Par ailleurs, les CCI territoriales ont conscience de la nécessité pour elles de se réformer et de se réinventer. C'est pourquoi nous avons entrepris une réforme de l'organisation consulaire et créé un nouveau business model : « la CCI de demain ».
Contrairement à ce que l'on peut entendre, la réforme de l'organisation consulaire progresse rapidement. La fusion des CCIT permettra ainsi de ramener leur nombre de 170 à 80 en 2016. Les CCI régionales (CCIR) prennent bien leur place : elles mutualisent ce qui doit l'être, harmonisent et coordonnent les actions des CCIT. J'estime cependant, à titre personnel, qu'il faut veiller à ne pas tout régionaliser, afin de ne pas éloigner les centres de décision des entreprises et de maintenir la proximité. Laissons plutôt aux régions la liberté de s'organiser en fonction de leurs spécificités. Dans le Nord-Pas-de-Calais, par exemple, l'organisation est entièrement régionalisée, mais Lille occupe une position géographique centrale. En Normandie, en revanche, Cherbourg est à quatre heures de Dieppe. Enfin, au plan national, CCI France amplifie avec succès son rôle d'animation et de tête de réseau.

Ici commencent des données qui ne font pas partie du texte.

Section error.
Context `{TmTime}.
Inductive ConnectionError :=
| ConnClient (e : ClientError)
| ConnInvalidState (expected actual : string)
| InvalidConsensusHeight (target_height current_height : Height)
| ConnInvalidIdentifier (e : IdentifierError)
| EmptyProtoConnectionEnd
| EmptyVersions
| InvalidVersionLength
| VersionNotSupported (version : Version)
| NoCommonVersion
| EmptyFeatures
| FeatureNotSupported (feature : string)
| NoCommonFeatures
| ConnMissingProofHeight
| MissingConsensusHeight
| ConnInvalidProof
| VerifyConnectionState (e : ClientError)
| ConnInvalidSigner (reason : string)
| ConnectionNotFound (connection_id : ConnectionId)
| ConnInvalidCounterparty
| ConnMissingCounterparty
| MissingClientState
| ConsensusStateVerificationFailure (height : Height) (client_error : ClientError)
| ClientStateVerificationFailure (client_id : ClientId) (client_error : ClientError)
| ConnInvalidClientState (reason : string)
| NotEnoughBlocksElapsed (current_host_height earliest_valid_height : Height)
| NotEnoughTimeElapsed (current_host_time earliest_valid_time : Timestamp)
| ConnTimestampOverflow (e : TimestampOverflowError)
| ConnCounterOverflow
| ConnOther (description : string).
End error.

Section versions.
Context `{TmTime}.

(** [iter().find(p)]. *)
Fixpoint find {A} (p : A → bool) (l : list A) : option A :=
  match l with [] => None | x :: l => if p x then Some x else find p l end.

J'en viens maintenant à notre nouveau business model. Actuellement, nous vivons, non pas une crise, mais une période de mutation économique profonde liée à l'importance croissante du numérique, du développement durable et de la mondialisation. Les anciens modèles sont caducs et les nouveaux émergent à peine. Face à de telles transformations, le devoir des chambres est d'informer les entreprises qu'aucune d'entre elles n'est à l'abri de ces évolutions et de les aider à pénétrer l'économie collaborative de demain. Pour répondre à cette priorité, nous avons défini les nouvelles raisons d'être des CCI, qui peuvent se résumer en trois mots : « collectif » – apprendre aux territoires et aux entreprises à chasser en meute –, « territorial » – il s'agit d'être réactif, afin de répondre aux besoins de proximité grâce à une connaissance du tissu local – et « futur » : nous devons aider les entreprises à repenser leur avenir et à pénétrer l'économie de demain.
Ce projet « CCI de demain » a recueilli 95 % des voix lors d'une assemblée générale de CCI France qui s'est tenue début décembre.

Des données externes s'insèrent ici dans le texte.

(** ** Specifications *)

(** The protobuf messages of [ics23]. *)
Record RawLeafOp := mkRawLeafOp {
  lo_hash : Z; lo_prehash_key : Z; lo_prehash_value : Z; lo_length : Z; lo_prefix : bytes }.
Record RawInnerSpec := mkRawInnerSpec {
  is_child_order : list Z; is_child_size : Z; is_min_prefix_length : Z;
  is_max_prefix_length : Z; is_empty_child : bytes; is_hash : Z }.
Record RawProofSpec := mkRawProofSpec {
  leaf_spec : option RawLeafOp; inner_spec : option RawInnerSpec;
  max_depth : Z; min_depth : Z; prehash_key_before_comparison : bool }.
#[export] Instance RawLeafOp_eq_dec : EqDecision RawLeafOp.
Proof. solve_decision. Defined.
#[export] Instance RawInnerSpec_eq_dec : EqDecision RawInnerSpec.
Proof. solve_decision. Defined.
#[export] Instance RawProofSpec_eq_dec : EqDecision RawProofSpec.
Proof. solve_decision. Defined.

(** [LeafOp], [InnerSpec] and [ProofSpec] wrap the messages. *)
Record LeafOp := mkLeafOp { leaf_op : RawLeafOp }.
Record InnerSpec := mkInnerSpec { inner : RawInnerSpec }.
Record ProofSpec := mkProofSpec { proof_spec : RawProofSpec }.
Record ProofSpecs := mkProofSpecs { proof_specs_of : list ProofSpec }.
#[export] Instance ProofSpec_eq_dec : EqDecision ProofSpec.
Proof. solve_decision. Defined.
#[export] Instance ProofSpecs_eq_dec : EqDecision ProofSpecs.
Proof. solve_decision. Defined.

Definition LeafOp_from (l : RawLeafOp) : LeafOp :=
  mkLeafOp (mkRawLeafOp (lo_hash l) (lo_prehash_key l) (lo_prehash_value l) (lo_length l)
              (lo_prefix l)).
Definition RawLeafOp_from (l : LeafOp) : RawLeafOp :=
  let l := leaf_op l in
  mkRawLeafOp (lo_hash l) (lo_prehash_key l) (lo_prehash_value l) (lo_length l) (lo_prefix l).
Definition InnerSpec_from (i : RawInnerSpec) : InnerSpec :=
  mkInnerSpec (mkRawInnerSpec (is_child_order i) (is_child_size i) (is_min_prefix_length i)
                 (is_max_prefix_length i) (is_empty_child i) (is_hash i)).
Definition RawInnerSpec_from (i : InnerSpec) : RawInnerSpec :=
  let i := inner i in
  mkRawInnerSpec (is_child_order i) (is_child_size i) (is_min_prefix_length i)
    (is_max_prefix_length i) (is_empty_child i) (is_hash i).
Definition ProofSpec_from (spec : RawProofSpec) : ProofSpec :=
  mkProofSpec (mkRawProofSpec ((λ lop, leaf_op (LeafOp_from lop)) <$> leaf_spec spec)
    ((λ ispec, inner (InnerSpec_from ispec)) <$> inner_spec spec)
    (max_depth spec) (min_depth spec) (prehash_key_before_comparison spec)).
Definition RawProofSpec_from (spec : ProofSpec) : RawProofSpec :=
  let spec := proof_spec spec in
  mkRawProofSpec ((λ lop, RawLeafOp_from (mkLeafOp lop)) <$> leaf_spec spec)
    ((λ ispec, RawInnerSpec_from (mkInnerSpec ispec)) <$> inner_spec spec)
    (max_depth spec) (min_depth spec) (prehash_key_before_comparison spec).
Definition ProofSpecs_from (ics23_specs : list RawProofSpec) : ProofSpecs :=
  mkProofSpecs (ProofSpec_from <$> ics23_specs).
Definition RawProofSpecs_from (specs : ProofSpecs) : list RawProofSpec :=
  RawProofSpec_from <$> proof_specs_of specs.

Definition ProofSpecs_is_empty (self : ProofSpecs) : bool :=
  match proof_specs_of self with [] => true | _ => false end.

(** The loop of [validate]. *)
Fixpoint validate_depths (l : list ProofSpec) : outcome CommitmentError () :=
  match l with
  | [] => Ok tt
  | spec :: l =>
    let s := proof_spec spec in
    fail_if ((max_depth s <? min_depth s)%Z || (min_depth s <? 0)%Z || (max_depth s <? 0)%Z)
      (InvalidDepthRange (min_depth s) (max_depth s));;
    validate_depths l
  end.
Definition ProofSpecs_validate (self : ProofSpecs) : outcome CommitmentError () :=
  fail_if (ProofSpecs_is_empty self) EmptyProofSpecs;;
  validate_depths (proof_specs_of self).

(** ** Keys *)

(** [{:?}] of a slice of bytes. *)
Definition debug_bytes (b : bytes) : string :=
  "[" ++ String.concat ", " ((λ x, show_u64 (Byte.to_N x)) <$> b) ++ "]".
(** [Debug for CommitmentPrefix]. *)
Definition CommitmentPrefix_debug (p : CommitmentPrefix) : string :=
  match from_utf8 (prefix_bytes p) with
  | Some s => s
  | None => "<not valid UTF8: " ++ debug_bytes (prefix_bytes p) ++ ">"
  end.

Record MerklePath := mkMerklePath { key_path : list string }.
Definition apply_prefix (prefix : CommitmentPrefix) (path : list string) : MerklePath :=
  mkMerklePath (CommitmentPrefix_debug prefix :: path).

(** ** Proofs *)

(** What the crate [ics23] has: the proofs it works on, the root an existence
    proof leads to, and the two checks of a proof against a tree. *)
Class Ics23 := {
  ExistenceProof : Type;
  OtherProof : Type;
  calculate_existence_root : ExistenceProof → option bytes;
}.

Section proofs.
Context `{Ics23}.

Record NonExistenceProof := mkNonExistenceProof {
  nonexist_key : bytes; left_neighbour : option ExistenceProof;
  right_neighbour : option ExistenceProof }.
Inductive Proof :=
| Exist (e : ExistenceProof)
| Nonexist (n : NonExistenceProof)
| BatchOrCompressed (o : OtherProof).
Record CommitmentProof := mkCommitmentProof { proof_of : option Proof }.
(** [MerkleProof] and its protobuf message have the same field. *)
Record MerkleProof := mkMerkleProof { proofs : list CommitmentProof }.
Record RawMerkleProof := mkRawMerkleProof { raw_proofs : list CommitmentProof }.
Definition MerkleProof_try_from (proof : RawMerkleProof) : outcome CommitmentError MerkleProof :=
  Ok (mkMerkleProof (raw_proofs proof)).
Definition RawMerkleProof_from (proof : MerkleProof) : RawMerkleProof :=
  mkRawMerkleProof (proofs proof).
End proofs.

Class Ics23Check `{Ics23} := {
  ics23_verify_membership : CommitmentProof → RawProofSpec → bytes → bytes → bytes → bool;
  ics23_verify_non_membership : CommitmentProof → RawProofSpec → bytes → bytes → bool;
  raw_merkle_proof_decode : bytes → outcome string RawMerkleProof;
  raw_merkle_proof_encode : RawMerkleProof → bytes;
}.

Section merkle.
Context `{Ics23Check}.

(** [TryFrom<&CommitmentProofBytes> for MerkleProof] and back. *)
Definition MerkleProof_try_from_bytes (value : CommitmentProofBytes) :
    outcome CommitmentError MerkleProof :=
  raw ← map_err DecodingFailure (raw_merkle_proof_decode (proof_bytes value));
  MerkleProof_try_from raw.
Definition CommitmentProofBytes_from_raw (proof : RawMerkleProof) :
    outcome CommitmentError CommitmentProofBytes :=
  CommitmentProofBytes_try_from (raw_merkle_proof_encode proof).
Definition CommitmentProofBytes_from_merkle (value : MerkleProof) :
    outcome CommitmentError CommitmentProofBytes :=
  CommitmentProofBytes_from_raw (RawMerkleProof_from value).

(** One level of the chain: a proof, its specification and its key. *)
Notation level := (CommitmentProof * RawProofSpec * string)%type (only parsing).

(** The loop of [verify_membership]: [subroot] is the root reached so far, [value]
    what the next proof has to contain. *)
Fixpoint verify_levels (subroot value : bytes) (l : list level) : outcome CommitmentError bytes :=
  match l with
  | [] => Ok subroot
  | (proof, spec, key) :: l =>
    match proof_of proof with
    | Some (Exist existence_proof) =>
      subroot ← ok_or (calculate_existence_root existence_proof) InvalidMerkleProof;
      fail_if (negb (ics23_verify_membership proof spec subroot (as_bytes key) value))
        VerificationFailure;;
      verify_levels subroot subroot l
    | _ => Err InvalidMerkleProof
    end
  end.

(** [self.proofs.iter().zip(specs).zip(keys.rev())]. *)
Definition levels (self : MerkleProof) (specs : ProofSpecs) (keys : MerklePath) : list level :=
  zip (zip (proofs self) (RawProofSpecs_from specs)) (reverse (key_path keys)).

Definition MerkleProof_verify_membership (self : MerkleProof) (specs : ProofSpecs) (root : bytes)
    (keys : MerklePath) (value : bytes) (start_index : N) : outcome CommitmentError () :=
  fail_if (is_empty (proofs self)) EmptyMerkleProof;;
  fail_if (is_empty root) EmptyMerkleRoot;;
  let num := length (proofs self) in
  let ics23_specs := RawProofSpecs_from specs in
  fail_if (negb (length ics23_specs =? num)%nat) NumberOfSpecsMismatch;;
  fail_if (negb (length (key_path keys) =? num)%nat) NumberOfKeysMismatch;;
  fail_if (is_empty value) EmptyVerifiedValue;;
  subroot ← verify_levels value value (drop (N.to_nat start_index) (levels self specs keys));
  fail_if (negb (bool_decide (root = subroot))) VerificationFailure.

Definition calculate_non_existence_root (proof : NonExistenceProof) :
    outcome CommitmentError bytes :=
  match left_neighbour proof with
  | Some neighbour => ok_or (calculate_existence_root neighbour) InvalidMerkleProof
  | None =>
    match right_neighbour proof with
    | Some neighbour => ok_or (calculate_existence_root neighbour) InvalidMerkleProof
    | None => Err InvalidMerkleProof
    end
  end.

Definition MerkleProof_verify_non_membership (self : MerkleProof) (specs : ProofSpecs)
    (root : bytes) (keys : MerklePath) : outcome CommitmentError () :=
  fail_if (is_empty (proofs self)) EmptyMerkleProof;;
  fail_if (is_empty root) EmptyMerkleRoot;;
  let num := length (proofs self) in
  let ics23_specs := RawProofSpecs_from specs in
  fail_if (negb (length ics23_specs =? num)%nat) NumberOfSpecsMismatch;;
  fail_if (negb (length (key_path keys) =? num)%nat) NumberOfKeysMismatch;;
  proof ← ok_or (head (proofs self)) InvalidMerkleProof;
  spec ← ok_or (head ics23_specs) InvalidMerkleProof;
  key ← ok_or (key_path keys !! (num - 1)%nat) InvalidMerkleProof;
  match proof_of proof with
  | Some (Nonexist non_existence_proof) =>
    subroot ← calculate_non_existence_root non_existence_proof;
    fail_if (negb (ics23_verify_non_membership proof spec subroot (as_bytes key)))
      VerificationFailure;;
    MerkleProof_verify_membership self specs root keys subroot 1
  | _ => Err InvalidMerkleProof
  end.
End merkle.

(** ** Specifications: what [validate] accepts *)

Definition depths_ok (s : RawProofSpec) : Prop := (0 <= min_depth s <= max_depth s)%Z.

Lemma depths_checked s :
  ((max_depth s <? min_depth s)%Z || (min_depth s <? 0)%Z || (max_depth s <? 0)%Z) = false
  ↔ depths_ok s.
Proof. unfold depths_ok. rewrite !orb_false_iff, !Z.ltb_ge. lia. Qed.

Quelle sera la CCI de demain ? Elle doit tout d'abord être une e-CCI, en devenant l'opérateur majeur des services en ligne à destination des entreprises : formalités et accompagnement à distance, services pratiques en ligne. Elle doit être ensuite un accélérateur de business porté par des plateformes physiques CCI (« CCI campus »), en développant la transversalité, la gestion des flux et la mise en réseau des enseignants, des chercheurs et des étudiants et, ensuite, des incubateurs et des entreprises. Elle doit enfin favoriser la business intelligence, en organisant la collecte et la gestion des informations concernant les entreprises.
Grâce à ce projet, le réseau animé par CCI France a une vision de son avenir, exclusivement orienté vers le service des entreprises. Depuis six mois que nous travaillons sur ce dossier, qui a mobilisé 300 collaborateurs et de nombreux élus, nous constatons que le réseau, bien que pris sous la mitraille, se redresse et décide d'aller de l'avant. On peut en être fier et le saluer pour ce qu'il parvient à faire dans ces circonstances.
J'ajoute que le jacobinisme n'est plus du tout adapté à l'économie du futur, qui sera collaborative, réactive et connectée. Or, notre réseau présente de nombreux avantages à cet égard : les CCI territoriales assurent une présence de proximité et font preuve de réactivité tandis que CCI France apporte une cohérence globale.
En conclusion, nous progressons très vite mais, si la baisse de la fiscalité affectée se poursuit en 2016 et 2017 et si les fonds de roulement des chambres font l'objet de nouveaux prélèvements, les CCI disparaîtront. Si telle est la volonté du Gouvernement, qu'il nous le dise, par décence vis-à-vis des élus bénévoles et de leurs collaborateurs.